Roger: I'm curious about, do you have a practice that you do when you feel unworthy? Of connection. I
Mark: have a few readings that I do, um, particular and most recently, um, Tara Brock's Trusting the Gold is a really powerful metaphor, um, and story that it's about remembering we were, we are always worthy or always worthy of love and connection.
There's nothing that can change that. And So, remembering that. And trusting that gold, that goodness that each of us always have, and sometimes just calling a friend who is amazing and really, really, really knows me and can remind me of, yeah, all that other stuff that all that chatter, um, that's not really true, right?
Those are the saboteurs at work. The gremlins are thrown a fiesta.
Roger: What word or phrase describes what connection feels like when it's had a positive impact?
Mark: It feels like overflowing joy, like in the, in the body, it feels like the perfect level of satiation. Like after you've just, you haven't overeaten, but you've had, you know, several course meals and you've had a dessert, you feel a fullness.
It's just like, it's a contentment that feels like, oh, there's no void, there's no hole, there's no craving, there's no hunger. It's just feeling absolutely physically and emotionally content. And it's like after, it's like, I'm not hungry. There's nothing that I want. I don't want to change anything. Cause it's not, you can't contain it.
It's So, big and So, expansive that it's just like breaking through. Yeah.
Roger: I, I have
Mark: people see that and can feel that, right?
Roger: Yeah. It's like, I have So, much joy. I cannot contain it anymore. It's like, it's pouring out. Like here, here, take some joy. Like I can't, I can't, I can't hold onto it. Yeah. Mark, this conversation feels like overflowing joy.
Uh, um, this, you know, your ability to connect with no pun intended with what's true for you, your ability to share and the conviction. Of the well chosen words that you pick to describe how this, this superhero power shows up in your life and the work that you do to get there and to, uh, recognize it and to create the space for others to, to, to, to welcome them in and to connect, um, is.

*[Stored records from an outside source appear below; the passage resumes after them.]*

Lemma set_page_count_id m : set_page_count (m_page_count m) m = m.
Proof. by destruct m. Qed.
Lemma set_meta_format_id t : set_meta_format (meta_format t) t = t.
Proof. by destruct t. Qed.
Lemma set_update_tx_id t : set_update_tx (update_tx t) t = t.
Proof. by destruct t. Qed.

Lemma page_count_lt ps n : page_size_ok ps -> n * ps <= 2 ^ 32 -> n <= 2 ^ 24.
Proof. intros Hps. destruct (page_size_bounds _ Hps). nia. Qed.

(** Growing the mapping so that [n] pages fit. *)
Lemma grow_ok (d : DBImpl) n :
  page_size_ok (page_size d) -> 0 < n -> n * page_size d < 2 ^ 32 ->
  exists k size,
    (if map_size (db_map d) <? u32 (n * page_size d)
     then Remmap (u32 (n * page_size d)) else ret tt) d =
    Ok tt (set_db_mmap_pending k (set_db_map (mkMapping (file_pages (db_map d)) size) d)) /\
    map_size (db_map d) <= size /\ n * page_size d <= size.
Proof.
  intros Hps Hn Hlim. destruct (page_size_bounds _ Hps) as [Hr _].
  rewrite u32_small by nia. destruct (Z.ltb_spec (map_size (db_map d)) (n * page_size d)).
  - destruct (remap_size_spec (page_size d) (n * page_size d) Hps) as (Hge & Hmod & _).
    { nia. } { apply Z_mod_mult. }
    eexists _, _. split; [|split; [|exact Hge]; lia].
    unfold Remmap, bind, gets. rewrite Hmod. reflexivity.
  - exists (db_mmap_pending d), (map_size (db_map d)). split; [|lia].
    unfold ret. by destruct d as [? [] ? ? ? ? ? ? ? ? ?].
Qed.

Lemma Alloc_spec d tx count :
  alloc_wf d tx -> 0 < count ->
  (m_page_count (meta_format tx) + count) * page_size d < 2 ^ 32 ->
  exists pgid d' tx',
    Alloc count d = Ok pgid d' /\ alloc_wf d' tx' /\ alloc_frame d tx d' tx' /\
    2 <= pgid /\ pgid + count <= m_page_count (meta_format tx') /\
    m_page_count (meta_format tx') <= m_page_count (meta_format tx) + count /\
    (forall q, pgid <= q < pgid + count -> ~ in_use d tx q) /\
    (forall q, in_use d' tx' q <-> in_use d tx q \/ pgid <= q < pgid + count).
Proof.
  intros Hwf Hc Hlim. pose proof (fun q => aw_bound d tx q Hwf) as Hbound. destruct Hwf as [Htx Hps Hfree Hpc Hbase Hmap Haddr Hrec].
  pose proof (fun base => tx_allocs_alloc base count (pager d)) as Halloc.
  pose proof (tx_allocs_pages _ Hfree Hrec) as Hall.
  destruct (page_size_bounds _ Hps) as [Hr _].
  pose proof (page_count_lt (page_size d) (m_page_count (meta_format tx) + count) Hps ltac:(lia)).
  unfold Alloc. rewrite (bind_ok _ _ d tx d) by (unfold get_update_tx; by rewrite Htx).
  pose proof (AllocFromMap_spec count (pager d) Hfree Hc) as Hspec.
  unfold bind at 1, zoom. cbn [lget lset pager_lens].
  destruct (AllocFromMap count (pager d)) as [pgid p'| |]; [|done|done].
  destruct (Halloc _ pgid p' Hall Hc eq_refl) as [Hall' _].
  destruct (tx_allocs_same _ _ _ Hall Hall') as [Hrec' Htaken].
  destruct (Z.eqb_spec pgid kPageInvalidId) as [->|Hne].
  - destruct Hspec as [-> _].
    set (pc := m_page_count (meta_format tx)) in *.
    rewrite u32_small, (proj2 (Z.ltb_ge (pc + count) pc)) by lia.
    set (tx' := set_meta_format (set_page_count (pc + count) (meta_format tx)) tx).
    set (d1 := set_tx_manager (set_update_tx (Some tx') (tx_manager d)) (set_pager (pager d) d)).
    destruct (grow_ok d1 (pc + count)) as (k & size & Hgrow & Hs1 & Hs2); [done|lia|exact Hlim|].
    set (d' := set_db_mmap_pending k _) in Hgrow.
    exists pc, d', tx'. split.
    { change (put_update_tx tx' (set_pager (pager d) d)) with (@Ok DBImpl unit tt d1).
      rewrite (bind_ok _ _ _ tt d1) by done.
      rewrite (bind_ok _ _ _ (page_size d1) d1) by done.
      rewrite (bind_ok _ _ _ (map_size (db_map d1)) d1) by done.
      by rewrite (bind_ok _ _ _ tt d' Hgrow). }
    split_and!; try done.
    + change (page_size d1) with (page_size d) in Hs2.
      split; try change (page_size d') with (page_size d); try done; cbn; try lia.
      intros q Hq. apply Hbase in Hq. lia.
    + split; try done. exists (pc + count). split; [fold pc; lia|done].
    + intros q Hq [Hq' _]. fold pc in Hq'. lia.
    + intros q. unfold in_use. cbn. fold pc. split.
      * intros [Hq Hn]. destruct (Z_lt_le_dec q pc); [left|right]; auto with lia.
      * intros [[Hq Hn]|Hq]; split; try done; try lia.
        intros Hcov. apply Hbound in Hcov. fold pc in Hcov. lia.
  - destruct Hspec as (Hfree' & Hpend & _ & Hp0 & Hp1 & Hcov & Hdis).
    assert (Hin : forall q, pgid <= q < pgid + count -> covers (free_map (pager d)) q).
    { intros q Hq. apply Hcov. auto. }
    exists pgid, (set_pager p' d), tx. split; [done|].
    pose proof (Hbound _ (Hin pgid ltac:(lia))).
    pose proof (Hbound _ (Hin (pgid + count - 1) ltac:(lia))).
    split_and!; try lia.
    + split; try done. intros q Hq. apply Hbase. by rewrite <- Htaken.
    + split; try done.
      * cbn. rewrite <- Htx. by rewrite set_update_tx_id.
      * exists (m_page_count (meta_format tx)). split; [lia|].
        by rewrite set_page_count_id, set_meta_format_id.
    + intros q Hq [_ Hn]. by apply Hn, Hin.
    + intros q. unfold in_use. cbn. rewrite Hcov. specialize (Hdis q). split.
      * intros [Hq Hn]. destruct (decide (pgid <= q < pgid + count)); tauto.
      * intros [[Hq Hn]|Hq]; [tauto|]. split; [lia|]. auto.
Qed.

Lemma free_pairs_spec l p :
  free_wf p -> disjoint_pairs l -> (forall q, covers l q -> ~ covers (free_map p) q) ->
  match free_pairs l p with
  | Ok _ p' => free_wf p' /\ pending_map p' = pending_map p /\
      alloc_records p' = alloc_records p /\
      forall q, covers (free_map p') q <-> covers (free_map p) q \/ covers l q
  | Throw _ _ => False
  | Fault w => w = BadIterator
  end.
Proof.
  revert p. induction l as [|[f c] l IH]; intros p Hwf Hd Hn.
  - cbn [free_pairs ret]. split_and!; try done. intros q. autorewrite with freemap. tauto.
  - destruct Hd as (Hf & Hc & Hlim & Hd & Hl). cbn [free_pairs]. unfold bind.
    pose proof (FreeToMap_spec f c p Hwf Hf Hc Hlim) as H1.
    destruct (FreeToMap f c p) as [[] p1| |w].
    + destruct H1 as (Hwf1 & Hp1 & Ha1 & Hc1).
      { intros q Hq. apply Hn. autorewrite with freemap. auto. }
      assert (Hn1 : forall q, covers l q -> ~ covers (free_map p1) q).
      { intros q Hq Hq1. apply Hc1 in Hq1 as [Hq1|Hq1]; [|by apply (Hd q)].
        apply (Hn q); [|done]. autorewrite with freemap. auto. }
      specialize (IH p1 Hwf1 Hl Hn1). destruct (free_pairs l p1) as [[] p2| |w2]; try done.
      destruct IH as (Hwf2 & Hp2 & Ha2 & Hc2).
      split_and!; [done|congruence..|].
      intros q. rewrite Hc2, Hc1. autorewrite with freemap. tauto.
    + apply H1. intros q Hq. apply Hn. autorewrite with freemap. auto.
    + apply H1. intros q Hq. apply Hn. autorewrite with freemap. auto.
Qed.

(** ** Release *)
Fixpoint released (t : Z) (m : list (Z * list (Z * Z))) : list (Z * Z) :=
  match m with
  | [] => []
  | (txid, pairs) :: m => if t <=? txid then [] else pairs ++ released t m
  end.
Fixpoint kept (t : Z) (m : list (Z * list (Z * Z))) : list (Z * list (Z * Z)) :=
  match m with
  | [] => []
  | (txid, pairs) :: m' => if t <=? txid then m else kept t m'
  end.

Lemma release_loop_spec t m p :
  free_wf p -> pending_map p = m -> disjoint_pairs (released t m) ->
  (forall q, covers (released t m) q -> ~ covers (free_map p) q) ->
  match release_loop t m p with
  | Ok _ p' => free_wf p' /\ pending_map p' = kept t m /\
      alloc_records p' = alloc_records p /\
      forall q, covers (free_map p') q <-> covers (free_map p) q \/ covers (released t m) q
  | Throw _ _ => False
  | Fault w => w = BadIterator
  end.
Proof.
  revert p. induction m as [|[txid pairs] m IH]; intros p Hwf Hm Hd Hn;
    cbn [release_loop released kept] in *.
  - split_and!; try done. intros q. autorewrite with freemap. tauto.
  - destruct (Z.leb_spec t txid) as [Hle|Hlt].
    { split_and!; try done. intros q. autorewrite with freemap. tauto. }
    apply disjoint_pairs_app in Hd as (Hd1 & Hd2 & Hd12).
    unfold bind, modify. pose proof (free_pairs_spec pairs p Hwf Hd1) as H1.
    destruct (free_pairs pairs p) as [[] p1| |w]; [|by apply H1; intros q ?; apply Hn; autorewrite with freemap; auto..].
    destruct H1 as (Hwf1 & Hp1 & Ha1 & Hc1).
    { intros q Hq. apply Hn. autorewrite with freemap. auto. }
    specialize (IH (set_pending_map m p1) Hwf1 eq_refl Hd2).
    destruct (release_loop t m (set_pending_map m p1)) as [[] p2| |w2].
    + destruct IH as (Hwf2 & Hp2 & Ha2 & Hc2).
      { intros q Hq Hq1. apply Hc1 in Hq1 as [Hq1|Hq1]; [|by apply (Hd12 q)].
        apply (Hn q); [|done]. autorewrite with freemap. auto. }
      split_and!; [done..| |]; [by rewrite Ha2|].
      intros q. rewrite Hc2. cbn. rewrite Hc1. autorewrite with freemap. tauto.
    + apply IH. intros q Hq Hq1. apply Hc1 in Hq1 as [Hq1|Hq1]; [|by apply (Hd12 q)].
      apply (Hn q); [|done]. autorewrite with freemap. auto.
    + apply IH. intros q Hq Hq1. apply Hc1 in Hq1 as [Hq1|Hq1]; [|by apply (Hd12 q)].
      apply (Hn q); [|done]. autorewrite with freemap. auto.
Qed.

Definitely a superhero power that, um, uh, you know, we can all, we all, those who know you benefit from, and you are a wonderful role model for showing us how we can do that for others as well. So, I am super grateful for you for being you. Um, I am super grateful that we are connected and, um, thank you for taking time to join us today and share, uh, what you know to be true about connection.
Mark: Oh, thank you, Roger. It has been So, enjoyable to savor this time, to savor our connection, to deepen our connection even more, and you've helped me appreciate and accept even more of the superpower. You know, I think that there's sometimes if you go really to like the Marvel series and like the stories of superheroes, you know, there's, there's a journey that they go through, like, I don't want this, it's not mine and rejecting it or not being able to control it the way they want or whatever.
And this conversation has reinforced for me and created an opportunity to more fully embrace and accept. This ability that I have and to see it more clearly. And I take that as a real gift. So, thank you for your generosity.
Roger: Mark. Thank you. Take care. All right. Bye.
Thank you, Mark. It's wonderful to be connected with you. Some might say it's an, uh, ineffable feeling to be connected with you. Reflecting on this conversation, it leads me to ask myself, where am I putting up barriers to create more connections with others? What do you know to be true as a three blue pens production?
And I'm your host, Roger Kastner. We're recording on the ancestral lands of the Duwamish and Suquamish people to discover the ancestral lands of the indigenous people whose land you might be on, you can go to native hyphen lands. ca. Okay. Be well, my friends.